SEVERSON: Melvin is the kind of person who Dr. David Hilfiker was thinking of when he founded Joseph's House 16 years ago as a place for terminally ill, homeless, African-American men with nowhere to die but the streets.
Dr. DAVID HILFIKER (Founder, Joseph's House): This was a very special place for many men. It became the first, the only place that they ever loved, ever had, that said, "You can stay here as long as you live." SEVERSON: For probably many of these men, this was the most loving home they ever had in their lives?
Dr. HILFIKER: Absolutely, absolutely. And certainly, I mean, they had been on the street for 20 years, and this is a chance to have a home.
SEVERSON: Although most of the 300 or so patients who have called Joseph's House home have been black men, more and more are women, like Theresa Batch. She has colon cancer.

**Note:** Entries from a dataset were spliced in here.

Lemma cleanupFilter_spec (carPosition : Vector3)
    (obs : list (ObstacleData nat)) (s : ObstacleManager.t) :
  NoDup (mesh <$> obs) ->
  let kept := fst (cleanupFilter carPosition obs s) in
  let s' := snd (cleanupFilter carPosition obs s) in
  sublist (mesh <$> kept) (mesh <$> obs)
  /\ (forall a, a ∉ mesh <$> obs -> meshes s' !! a = meshes s !! a)
  /\ (forall a, a ∈ mesh <$> kept -> meshes s' !! a = meshes s !! a).
Proof.
  revert s. induction obs as [|o rest IH]; intros s Hnd; simpl.
  - split_and!; [constructor | auto | auto].
  - rewrite fmap_cons in Hnd. apply NoDup_cons in Hnd. destruct Hnd as [Ho Hnd].
    destruct (Qltb (z (position o)) (z carPosition + despawnDistance s)).
    + set (s0 := returnObstacleToPool (mesh o) (sceneRemove (mesh o) s)).
      destruct (IH s0 Hnd) as (Hsub & Hout & Hin).
      split_and!.
      * apply sublist_cons. exact Hsub.
      * intros a Ha. apply not_elem_of_cons in Ha. destruct Ha as [Hne Ha].
        rewrite (Hout a Ha). apply returnObstacleToPool_lookup_ne. congruence.
      * intros a Ha. rewrite (Hin a Ha).
        apply returnObstacleToPool_lookup_ne. intros Heq. subst a.
        apply Ho. eapply elem_of_sublist; [exact Ha | exact Hsub].
    + destruct (IH s Hnd) as (Hsub & Hout & Hin).
      destruct (cleanupFilter carPosition rest s) as [kept s1].
      simpl in *. split_and!.
      * apply sublist_skip. exact Hsub.
      * intros a Ha. apply not_elem_of_cons in Ha. destruct Ha as [_ Ha].
        apply Hout, Ha.
      * intros a Ha. apply elem_of_cons in Ha. destruct Ha as [->|Ha].
        -- apply Hout, Ho.
        -- apply Hin, Ha.
Qed.

Lemma cleanupObstacles_spec (carPosition : Vector3) (s : ObstacleManager.t) :
  frame s (cleanupObstacles carPosition s)
  /\ (pool_invariant s -> pool_invariant (cleanupObstacles carPosition s)).
Proof.
  unfold cleanupObstacles.
  pose proof (cleanupFilter_spec carPosition (obstacles s) s) as Hspec.
  destruct (cleanupFilter_frame carPosition (obstacles s) s) as [Hf _].
  destruct (cleanupFilter carPosition (obstacles s) s) as [kept s1].
  simpl in Hspec, Hf. split.
  - destruct Hf. constructor; simpl; assumption.
  - intros [H1 H2 H3 H4].
    destruct (Hspec H1) as (Hsub & Hout & Hin).
    constructor; unfold used, inUse, poolAddresses in *; simpl.
    + eapply sublist_NoDup; eassumption.
    + intros a Ha. rewrite (Hin a Ha). apply H2.
      eapply elem_of_sublist; eassumption.
    + intros a Ha. rewrite (fr_pool _ _ Hf). apply H3.
      eapply elem_of_sublist; eassumption.
    + rewrite (fr_pool _ _ Hf). exact H4.
Qed.

(** *** Moving obstacles *)

Lemma moveObstacle_spec (deltaTime : Q) (o : ObstacleData nat)
    (s : ObstacleManager.t) :
  let o' := fst (moveObstacle setFromObject deltaTime o s) in
  let s' := snd (moveObstacle setFromObject deltaTime o s) in
  mesh o' = mesh o
  /\ frame s s'
  /\ (forall a, visible <$> meshes s' !! a = visible <$> meshes s !! a).
Proof.
  unfold moveObstacle.
  destruct (speed o) as [sp|], (direction o) as [dir|];
    try (simpl; split_and!; [reflexivity | apply frame_refl | reflexivity]).
  destruct (Qeq_bool sp 0);
    [simpl; split_and!; [reflexivity | apply frame_refl | reflexivity]|].
  destruct (meshes s !! mesh o) as [m|] eqn:Hm;
    [|simpl; split_and!; [reflexivity | apply frame_refl | reflexivity]].
  simpl. split_and!.
  - reflexivity.
  - constructor; simpl; tauto.
  - intros a. destruct (decide (mesh o = a)) as [<-|Hne].
    + rewrite lookup_insert_eq, Hm. reflexivity.
    + rewrite lookup_insert_ne by exact Hne. reflexivity.
Qed.

Lemma moveAll_spec (deltaTime : Q) (obs : list (ObstacleData nat))
    (s : ObstacleManager.t) :
  let obs' := fst (moveAll setFromObject deltaTime obs s) in
  let s' := snd (moveAll setFromObject deltaTime obs s) in
  mesh <$> obs' = mesh <$> obs
  /\ frame s s'
  /\ (forall a, visible <$> meshes s' !! a = visible <$> meshes s !! a).
Proof.
  revert s. induction obs as [|o rest IH]; intros s; simpl.
  - split_and!; [reflexivity | apply frame_refl | reflexivity].
  - destruct (moveObstacle_spec deltaTime o s) as (Hm & Hf & Hv).
    destruct (moveObstacle setFromObject deltaTime o s) as [o1 s1].
    simpl in Hm, Hf, Hv.
    destruct (IH s1) as (Hm2 & Hf2 & Hv2).
    destruct (moveAll setFromObject deltaTime rest s1) as [rest1 s2].
    simpl in *. split_and!.
    + f_equal; [exact Hm | exact Hm2].
    + eapply frame_trans; eassumption.
    + intros a. rewrite Hv2. apply Hv.
Qed.

Lemma updateMovingObstacles_spec (deltaTime : Q) (s : ObstacleManager.t) :
  frame s (updateMovingObstacles setFromObject deltaTime s)
  /\ (pool_invariant s ->
      pool_invariant (updateMovingObstacles setFromObject deltaTime s)).
Proof.
  unfold updateMovingObstacles.
  destruct (moveAll_spec deltaTime (obstacles s) s) as (Hm & Hf & Hv).
  destruct (moveAll setFromObject deltaTime (obstacles s) s) as [obs s1].
  simpl in Hm, Hf, Hv. split.
  - destruct Hf. constructor; simpl; assumption.
  - intros [H1 H2 H3 H4].
    constructor; unfold used, inUse, poolAddresses in *; simpl;
      rewrite ?Hm, ?(fr_pool _ _ Hf); try assumption.
    intros a Ha. rewrite Hv. apply H2, Ha.
Qed.

(** *** Initialisation and reset *)

Lemma createObstaclePool_spec (s : ObstacleManager.t) :
  let s' := createObstaclePool s in
  obstacles s' = obstacles s
  /\ scene s' = scene s
  /\ lastSpawnZ s' = lastSpawnZ s
  /\ difficulty s' = difficulty s
  /\ timeSinceStart s' = timeSinceStart s
  /\ (forall ty pool, obstaclePool s' !! ty = Some pool ->
        length pool = poolSize).
Proof.
  unfold createObstaclePool, types. cbn -[seq poolSize].
  split_and!; try reflexivity.
  intros ty pool.
  destruct ty;
    rewrite ?lookup_insert_eq, ?(lookup_insert_ne _ cone),
      ?lookup_insert_eq, ?(lookup_insert_ne _ wall), ?lookup_insert_eq
      by discriminate;
    intros H; injection H as <-; reflexivity.
Qed.

Lemma empty_pool_invariant (s : ObstacleManager.t) :
  obstacles s = [] ->
  (forall ty pool, obstaclePool s !! ty = Some pool ->
     (length pool <= poolSize)%nat) ->
  pool_invariant s.
Proof.
  intros Ho Hp. constructor; unfold used; rewrite ?Ho; simpl.
  - constructor.
  - intros a Ha. apply elem_of_nil in Ha. contradiction.
  - intros a Ha. apply elem_of_nil in Ha. contradiction.
  - exact Hp.
Qed.

Lemma returnAll_frame (obs : list (ObstacleData nat)) (s : ObstacleManager.t) :
  frame s
    (fold_left
       (fun st o => returnObstacleToPool (mesh o) (sceneRemove (mesh o) st))
       obs s).
Proof.
  revert s. induction obs as [|o rest IH]; intros s; simpl.
  - apply frame_refl.
  - eapply frame_trans; [apply returnObstacleToPool_frame | apply IH].
Qed.

(** *** The spawn loop *)

Lemma spawnLoop_unfold (fuel : nat) (spawnZ : Q) (s : ObstacleManager.t) :
  spawnLoop Math_random setFromObject (S fuel) spawnZ s
  = if Qltb (lastSpawnZ s) spawnZ then
      spawnLoop Math_random setFromObject fuel spawnZ
        (exec (spawnObstaclePattern Math_random setFromObject
                 (lastSpawnZ (advance s)))
           (advance s))
    else Some s.
Proof. reflexivity. Qed.

Lemma spawnLoop_zero (spawnZ : Q) (s : ObstacleManager.t) :
  spawnLoop Math_random setFromObject 0 spawnZ s
  = if Qltb (lastSpawnZ s) spawnZ then None else Some s.
Proof. reflexivity. Qed.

THERESA BATCH (Resident, Joseph's House, talking about Tiffani Boerio): Well, she meets me every morning and greets me, so I call her "sunshine." This morning, the first word that came out of my mouth: "Hi, sunshine. Praise the Lord for you." SEVERSON: Theresa has been here three months, has some good days and some bad. She is surrounded by the proud faces of Joseph's House alumni.
Ms. BATCH: I look at the families that passed on, and some of them that didn't, that made it through the cancer that they had in their bodies, you know. And I see the beauty of their souls and their minds and their hearts, you know.

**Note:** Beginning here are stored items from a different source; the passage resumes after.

Lemma splitOn_concat (components : list string) :
  components <> [] ->
  List.Forall (fun s => string_forall (differs "&") s = true) components ->
  splitOn "&" (String.concat "&" components) = components.
Proof.
  induction components as [|x rest IH]; [congruence|].
  intros _ Hall. apply List.Forall_cons_iff in Hall as [Hx Hrest].
  destruct rest as [|y rest].
  - now apply splitOn_plain.
  - change (String.concat "&" (x :: y :: rest))
      with (x +:+ String "&" (String.concat "&" (y :: rest))).
    rewrite splitOn_append by exact Hx.
    now rewrite IH by (congruence || exact Hrest).
Qed.

Lemma parseQuery_toString (pairs : list (string * string)) :
  parseQuery (URLSearchParams.toString pairs) = pairs.
Proof.
  destruct pairs as [|kv pairs]; [reflexivity|].
  unfold parseQuery, URLSearchParams.toString.
  assert (Hsplit : splitOn "&"
                     (String.concat "&"
                        (List.map URLSearchParams.encode_pair (kv :: pairs)))
                   = List.map URLSearchParams.encode_pair (kv :: pairs)).
  { apply splitOn_concat; [discriminate|].
    apply List.Forall_forall. intros s Hs.
    apply List.in_map_iff in Hs as (x & <- & _). apply encode_pair_differs. }
  destruct (String.concat "&" _) as [|c query] eqn:E.
  - destruct kv as [k v]. exfalso.
    apply (f_equal String.length) in E. cbn [List.map] in E.
    destruct pairs as [|kv' pairs]; cbn [String.concat List.map] in E;
      unfold URLSearchParams.encode_pair in E;
      rewrite ?length_append in E; cbn in E; lia.
  - rewrite Hsplit, List.map_map.
    rewrite <- (List.map_id (kv :: pairs)) at 2.
    apply List.map_ext. intros x. apply parsePair_encode_pair.
Qed.

(** X26. The signed string determines the pairs: splitting it at [&] and
    [=] and percent-decoding the components gives back the pairs that were
    serialized, so two calls that sign the same string send the same
    pairs. *)
Theorem canonical_query_reads_back (action : string) (params : RequestParams) :
  parseQuery (snd (buildParamState action params))
  = fst (buildParamState action params)
  /\ forall (action' : string) (params' : RequestParams),
       snd (buildParamState action params)
       = snd (buildParamState action' params') ->
       fst (buildParamState action params)
       = fst (buildParamState action' params').
Proof.
  assert (H : forall a p,
            parseQuery (snd (buildParamState a p)) = fst (buildParamState a p)).
  { intros a p. rewrite buildParamState_raw. apply parseQuery_toString. }
  split; [apply H|].
  intros action' params' Hraw. rewrite <- !H. now rewrite Hraw.
Qed.

(** ** The fields of [post_task] *)

Lemma spec_expand_opt_string (key : string) (value : option string) :
  spec_expand (key, PostTask.opt_string value) = spec_optional key value.
Proof. now destruct value. Qed.

Lemma spec_expand_opt_number (key : string) (value : option Js.Number) :
  spec_expand (key, PostTask.opt_number value)
  = spec_optional key (Js.Number_toString <$> value).
Proof. now destruct value. Qed.

Lemma commaSeparated_spec (values : option (list string)) :
  PostTask.commaSeparated values = spec_list values.
Proof.
  destruct values as [[|first others]|]; try reflexivity.
  unfold PostTask.commaSeparated, spec_list. f_equal.
  revert first. induction others as [|second rest IH]; intros first;
    [reflexivity|].
  change (first +:+ ", " +:+ String.concat ", " (second :: rest)
          = first +:+ ", " +:+ spec_joined second rest).
  now rewrite IH.
Qed.

Lemma imap_map {A B C} (f : nat -> B -> C) (g : A -> B) (l : list A) :
  imap f (List.map g l) = imap (fun i x => f i (g x)) l.
Proof.
  revert f. induction l as [|x l IH]; intros f; [reflexivity|].
  cbn [List.map imap]. f_equal. apply IH.
Qed.

Lemma spec_expand_checklist (key : string) (checklist : option (list string)) :
  spec_expand
    (key,
     match checklist with
     | Some (c :: cs) => VArray (List.map PString (c :: cs))
     | _ => VUndefined
     end)
  = imap (fun i item => (spec_indexed_key key i, item)) (default [] checklist).
Proof.
  destruct checklist as [[|c cs]|]; try reflexivity.
  unfold spec_expand. cbn [fst snd default]. now rewrite imap_map.
Qed.

Lemma buildParams_named (args : PostTask.CreateTaskArgs) :
  List.Forall (fun e => Js.is_array_index (fst e) = false)
    (PostTask.buildParams args).
Proof. unfold PostTask.buildParams. repeat constructor. Qed.

Lemma buildParams_pairs (args : PostTask.CreateTaskArgs) :
  fst (buildParamState "post_task"
         (prepareParams (Some (PostTask.buildParams args))))
  = spec_taskFields args.
Proof.
  rewrite buildParamState_pairs. unfold prepareParams, Js.spread.
  cbn [from_option id]. rewrite Object_entries_idempotent.
  rewrite Object_entries_named by apply buildParams_named.
  unfold spec_canonicalPairs, PostTask.buildParams, spec_taskFields.
  cbn [flat_map from_option id].
  rewrite !spec_expand_opt_string, !spec_expand_opt_number,
    spec_expand_checklist, !commaSeparated_spec.
  rewrite app_nil_r. reflexivity.
Qed.

(** X7. The pairs [post_task] has signed are, in this order: the action,
    [id_project], [title], then each optional field that is set, under
    its wire name ([text], [id_parent], [email_user_to], [priority],
    [datestart], [dateend], [subscribe], [hidden], [mention], [max_time],
    [max_money], [tags]), and last one pair [todo[i]] per checklist item; a
    field that is not set contributes nothing.  A list of addresses or of
    tags gives one value, its items separated by [", "] (a comma and a
    space), and no pair when it is empty; a number is sent in the decimal
    form JavaScript prints it in, fractions and exponents included.  The
    [hash] pair that follows is the digest of these pairs serialized,
    followed by the API key. *)
Theorem post_task_signed_fields (config : WorksectionConfig)
  (args : PostTask.CreateTaskArgs) :
  signParams config "post_task" (Some (PostTask.buildParams args))
  = spec_taskFields args
    ++ [("hash",
         MD5.hexdigest
           (URLSearchParams.toString (spec_taskFields args)
            +:+ apiKey config))].
Proof. rewrite signParams_shape. now rewrite buildParams_pairs. Qed.

(** The fields of a task with two tags, three subscribers, an estimate of
    an hour and a half and a budget of 1e21. *)
Example post_task_signed_fields_sample :
  spec_taskFields sample_estimated_task
  = [("action", "post_task"); ("id_project", "12"); ("title", "Report");
     ("priority", "5"); ("subscribe", "a@x.io, b@x.io, c@x.io");
     ("max_time", "1.5"); ("max_money", "1e+21"); ("tags", "a, b");
     ("todo[0]", "draft"); ("todo[1]", "review")].
Proof. vm_compute. reflexivity. Qed.

(** ** Dates *)

(** X8. A date that, once trimmed, has the form [yyyy-mm-dd] (four, two
    and two decimal digits) is sent as [dd.mm.yyyy], the same digits
    reordered; the digits are not checked to denote a real date. *)
Theorem iso_date_is_reordered (raw : string) (y1 y2 y3 y4 m1 m2 d1 d2 : ascii) :
  forallb PostTask.is_digit [y1; y2; y3; y4; m1; m2; d1; d2] = true ->
  Js.trim raw = isoDate y1 y2 y3 y4 m1 m2 d1 d2 ->
  PostTask.formatWsDate (Some raw)
  = Some (dottedDate y1 y2 y3 y4 m1 m2 d1 d2).
Proof.
  intros Hdigits Htrim. unfold PostTask.formatWsDate.
  destruct raw as [|c raw]; [discriminate Htrim|].
  cbn [Js.truthy negb from_option id]. rewrite Htrim.
  unfold PostTask.isoMatch, isoDate.
  rewrite list_ascii_of_string_of_list_ascii.
  rewrite Hdigits. reflexivity.
Qed.

Lemma iso_date_is_reordered_witness :
  PostTask.formatWsDate (Some "  2025-03-01 ") = Some "01.03.2025".
Proof.
  exact (iso_date_is_reordered "  2025-03-01 "
           "2" "0" "2" "5" "0" "3" "0" "1" eq_refl eq_refl).
Defined.

Lemma in_spec_optional (key value : string) (o : option string) :
  o = Some value -> In (key, value) (spec_optional key o).
Proof. intros ->. now left. Qed.

(** X9. A start date made of white space only is not dropped: it is
    formatted to the empty string, and [post_task] signs and sends the pair
    [datestart] with an empty value. *)
Theorem blank_date_is_sent_empty (args : PostTask.CreateTaskArgs)
  (raw : string) :
  PostTask.startDate args = Some raw ->
  raw <> EmptyString ->
  Js.trim raw = EmptyString ->
  PostTask.formatWsDate (Some raw) = Some EmptyString
  /\ In ("datestart", EmptyString)
       (fst (buildParamState "post_task"
               (prepareParams (Some (PostTask.buildParams args))))).
Proof.
  intros Hstart Hne Htrim.
  assert (H : PostTask.formatWsDate (Some raw) = Some EmptyString).
  { unfold PostTask.formatWsDate. destruct raw as [|c raw]; [now destruct Hne|].
    cbn [Js.truthy negb from_option id]. now rewrite Htrim. }
  split; [exact H|].
  rewrite buildParams_pairs. unfold spec_taskFields. rewrite Hstart.
  rewrite !in_app_iff. do 5 right. left. now apply in_spec_optional.
Qed.

Lemma blank_date_is_sent_empty_witness :
  In ("datestart", EmptyString)
    (fst (buildParamState "post_task"
            (prepareParams
               (Some (PostTask.buildParams (sample_dated_task "  ")))))).
Proof.
  exact (proj2 (blank_date_is_sent_empty (sample_dated_task "  ") "  "
                  eq_refl ltac:(discriminate) eq_refl)).
Defined.

(** X10. Whatever date it is given, [formatWsDate] never answers a string
    of the form [yyyy-mm-dd]. *)
Theorem no_iso_date_is_sent (raw : option string) (out : string) :
  PostTask.formatWsDate raw = Some out ->
  PostTask.isoMatch out = None.
Proof.
  unfold PostTask.formatWsDate.
  destruct (negb (Js.truthy raw)); [discriminate|].
  destruct (PostTask.isoMatch (Js.trim (default EmptyString raw)))
    as [formatted|] eqn:E; intros [= <-]; [|exact E].
  unfold PostTask.isoMatch in E.
  destruct (list_ascii_of_string _)
    as [|y1 [|y2 [|y3 [|y4 [|d1 [|m1 [|m2 [|d2 [|a1 [|a2 [|x l]]]]]]]]]]];
    try discriminate E.
  destruct (forallb PostTask.is_digit _ && _ && _); [|discriminate E].
  injection E as <-. unfold PostTask.isoMatch.
  cbn [list_ascii_of_string string_of_list_ascii forallb].
  change (PostTask.is_digit "."%char) with false.
  now rewrite !andb_false_r.
Qed.

Lemma no_iso_date_is_sent_witness :
  PostTask.isoMatch "01.03.2025" = None.
Proof.
  exact (no_iso_date_is_sent (Some "2025-03-01") "01.03.2025" eq_refl).
Defined.

(** ** The descriptors [post_task] hands to the client *)

Section Descriptors.
Variable Buffer_from_base64 : string -> option (list Z).
Variable net : Network.
Variable config : WorksectionConfig.

Lemma convertAttachment_usable (attachment : PostTask.AttachmentArg)
  (index : nat) :
  usable Buffer_from_base64 attachment = true ->
  PostTask.convertAttachment Buffer_from_base64 attachment index
  = Return (spec_descriptor Buffer_from_base64 index attachment).
Proof.
  unfold usable, PostTask.convertAttachment, spec_descriptor.
  destruct (PostTask.data attachment) as [[|c text]|];
    cbn [Js.truthy from_option id].
  - intros ->. now destruct (PostTask.contentType attachment) as [[|d t]|].
  - destruct (Buffer_from_base64 (String c text)) as [[|b bytes]|];
      try discriminate.
    intros _. now destruct (PostTask.contentType attachment) as [[|d t]|].
  - intros ->. now destruct (PostTask.contentType attachment) as [[|d t]|].
Qed.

Ms. WUDEL (Commencing the house meeting): It's a special meeting, because today was the day that Melvin White came to join us.SEVERSON: Patty Wudel runs the place, to use a phrase of hers, with "exquisite attention." Patients are treated as honored guests, something they are not accustomed to.
Ms. WUDEL: Folks have suffered with addictions for a long time, suffered with not belonging, not being wanted or missed for a long time, carry a lot of regrets that their life turned out the way it did whether they were really responsible or not.

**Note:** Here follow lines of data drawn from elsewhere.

(** * LSM-tree storage core: write-ahead log, memtable and SSTable

    A shallow embedding of [src/wal.py], [src/memtable.py] and
    [src/sstable.py], followed by the properties of the specification
    stated over it.

    Conventions of the embedding:
    - Python [bytes] are lists of [Byte.byte]; Python integers are [Z].
    - A Python exception is a value of type [exn]; a function that may
      raise returns a [result].
    - A file is the list of its bytes; an open handle is a cursor into it.
    - [while] loops run on fuel; every loop comes with the lemma that the
      fuel handed to it is never exhausted. *)

From Stdlib Require Import List ZArith Lia Bool Sorted.
From Stdlib Require Strings.String.
Import String.StringSyntax.
Delimit Scope string_scope with string.
From Stdlib Require Import Strings.Byte.
Import ListNotations.
Local Open Scope Z_scope.

(* ================================================================= *)
(** ** Byte strings *)

Definition bytes := list byte.

(** [len(b)] *)
Definition len (l : bytes) : Z := Z.of_nat (length l).
Arguments len : simpl never.

Definition byte_to_Z (x : byte) : Z := Z.of_N (Byte.to_N x).

Definition byte_of_Z (z : Z) : byte :=
  match Byte.of_N (Z.to_N (z mod 256)) with
  | Some x => x
  | None => x00
  end.

(** [data[a:b]] for non-negative [a] and [b]: the elements at the indices
    [i] with [a <= i < min b (len data)]. *)
Definition slice (data : bytes) (a b : Z) : bytes :=
  let n := len data in
  let a' := Z.min a n in
  let b' := Z.min b n in
  firstn (Z.to_nat (b' - a')) (skipn (Z.to_nat a') data).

SEVERSON: She was attracted to Joseph's House partly because of the emphasis on the Social Gospel.
Ms. WUDEL: The Beatitudes sure play a big part for the foundation of Joseph's House as a place of justice and compassion, with Jesus as an important teacher.
SEVERSON: Patty was also attracted because the therapy here includes the tenets of Zen Buddhism.
Ms. WUDEL: It's developing a self-awareness, paradoxically to be able to forget myself and serve the needs of the person in front of me.
Dr. HILFIKER: Our hope is not to present God to anybody, but to see God in everybody, and to allow that person to have the relationship with God that is deepest for them.
Ms. WUDEL (to Mr. White, at meeting): My wish for you is that you will find deep healing here in all the ways that you really need it.
MARY (Volunteer, Joseph's House, to Mr. White, at meeting): I'm so happy that you are here, and I hope that you can sort of find physical warmth and joy and peace.
JOHN (Resident, Joseph's House): You just lay back, man, and let them do all they need to do, and you will be well. I know you'll be satisfied.Mr. WHITE: You know, I feel a whole lot better in just in this one day than I have been in the last couple of years, you know.
PRISCILLA NORRIS, RN (Nurse, Joseph's House): What is amazing to see happen over and over again is those who are sicker are cared for and paid attention to by those who are at that moment are stronger, and I don't mean us.



Ms. BOERIO: In some way the world has changed for me because of that experience, and I think that, yeah, in a lot of ways I will never be the same.
Mr. CRIBBS: More and more you become less capable, and you need the support of people to just take care of you. But at the same time there's a childlike quality of the person that tends to become much more joyful and more peaceful.
JOSHUA MURRAY (Resident, Joseph's House): I don't blame anybody. You know, I was born with it and, you know, I just have to take care of it. I don't blame my mother for, you know, giving it to me. I was mad, but I didn't blame her, you know. So, I'm still living.